*** Begin section ***

(** ** Generators that only use the thread *)

(** What a generator of the thread's code gives, for any signals. *)
Lemma acts_piece (m : M unit) L P st (pre post : senv -> list bits) : alloc st W U ->
  (forall ns E, nets_are ns E -> @acts (world_of false ns) nets thread_count m W U (pre E) (post E)) ->
  (forall E, Forall (fun l => (0 < length l)%nat) (pre E)) ->
  swp L m P st (fun _ P' st' out => P' = P /\ alloc st' W U /\
    forall lab code p E, placed nets lab code p out -> transit code W U p E (pre E) (p + ninstr out)%nat E (post E)).
Proof.
  intros Ha Hm Hpre. destruct design as (ns0 & E0 & Hns0).
  destruct (@acts_run (world_of false ns0) nets thread_count m W U (pre E0) (post E0) [] st _ _ [] (Hm ns0 E0 Hns0) Ha (state_with_ok (pre E0 ++ []) ltac:(rewrite app_nil_r; apply Hpre)))
    as (st' & out & fl0 & ws0 & Em & Fm & _ & Ha' & _).
  unfold StmtFrag.swp. rewrite Em. exists P. split; [by apply sfrag_frame, frag_sfrag|]. split; [done|]. split; [done|].
  intros lab code p E Hpl Pr fl ws ls HP.
  destruct (@acts_run (world_of false (nets_ Pr)) nets thread_count m W U (pre E) (post E) [] st fl ws ls (Hm _ E (process_nets _ _ _ _ HP)) Ha (at_ok _ _ _ _ _ _ _ HP))
    as (st2 & out2 & fl' & ws' & Em2 & _ & Hr & _ & K). rewrite Em in Em2. injection Em2 as <- <-.
  destruct (Hr (at_ok _ _ _ _ _ _ _ HP)) as [_ Hreach]. destruct (thread_moves nets swid view code Pr p E _ _ _ HP (Hreach lab code p Hpl)) as (P' & Hs & HP').
  by exists P', fl', ws'.
Qed.

Lemma room_fits e : fits e -> room W U (depth e) (registers e) /\ room W U (S (depth e)) (registers e).
Proof. intros [_ Hr]. split; (eapply room_mono; [| |exact Hr]); lia. Qed.

Lemma draw_acts ns E e : nets_are ns E -> stmt_wf e = true -> fits e ->
  @acts (world_of false ns) nets thread_count (draw e) W U [] [value_of E e].
Proof.
  intros Hns Hw Hf. destruct (@draw_correct (world_of false ns) nets thread_count (env_of E) eq_refl (world_signals ns E Hns) fuel) as [Hd _].
  apply Hd; [|unfold vec4_fuel; destruct Hf; lia|by apply room_fits]. by apply (wf_parts nets (env_of E)), stmt_wf_env.
Qed.

(** The value of an expression is pushed. *)
Lemma draw_piece e L P st : stmt_wf e = true -> fits e -> alloc st W U ->
  swp L (draw e) P st (fun _ P' st' out => P' = P /\ alloc st' W U /\
    forall lab code p E, placed nets lab code p out -> transit code W U p E [] (p + ninstr out)%nat E [value_of E e]).
Proof.
  intros Hw Hf Ha. apply (acts_piece _ _ _ _ (fun _ => []) (fun E => [value_of E e])); [done| |constructor].
  intros ns E Hns. by apply draw_acts.
Qed.

(** The same, at another width. *)
Lemma draw_resized_piece e n L P st : stmt_wf e = true -> fits e -> alloc st W U -> small n -> (0 < n)%nat ->
  swp L (draw e;; resize_vec4_wid e n) P st (fun _ P' st' out => P' = P /\ alloc st' W U /\
    forall lab code p E, placed nets lab code p out -> transit code W U p E [] (p + ninstr out)%nat E [fit (ivl_expr_signed e) n (value_of E e)]).
Proof.
  intros Hw Hf Ha Hn H0. apply (acts_piece _ _ _ _ (fun _ => []) (fun E => [fit (ivl_expr_signed e) n (value_of E e)])); [done| |constructor].
  intros ns E Hns. eapply acts_bind; [by apply draw_acts|]. apply acts_resize; [|done|done]. by apply value_width.
Qed.

(** ** Branches *)

(** The code ends with the truth of the condition in flag [f]. *)
Definition decided code (p : nat) E (q f : nat) (b : vvp_bit4_t) : Prop :=
  forall Pr fl ws ls, process_at Pr p E (Abs fl ws ls) ->
  exists Pr' fl' ws' c, rtc (pstep code) Pr Pr' /\ process_at Pr' q E (Abs fl' ws' ls) /\ keeps W U fl ws fl' ws' /\
    fl' !! f = Some c /\ bit4_z2x c = b.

*** End section ***

Begin at the line above that has "unfold StmtFrag.swp. rewrite" and stop after the line that has "as (st2 & out2", copying each line exactly and adding nothing else.

SOLVED PROBLEM ▸
  unfold StmtFrag.swp. rewrite Em. exists P. split; [by apply sfrag_frame, frag_sfrag|]. split; [done|]. split; [done|].
  intros lab code p E Hpl Pr fl ws ls HP.
  destruct (@acts_run (world_of false (nets_ Pr)) nets thread_count m W U (pre E) (post E) [] st fl ws ls (Hm _ E (process_nets _ _ _ _ HP)) Ha (at_ok _ _ _ _ _ _ _ HP))
    as (st2 & out2 & fl' & ws' & Em2 & _ & Hr & _ & K). rewrite Em in Em2. injection Em2 as <- <-.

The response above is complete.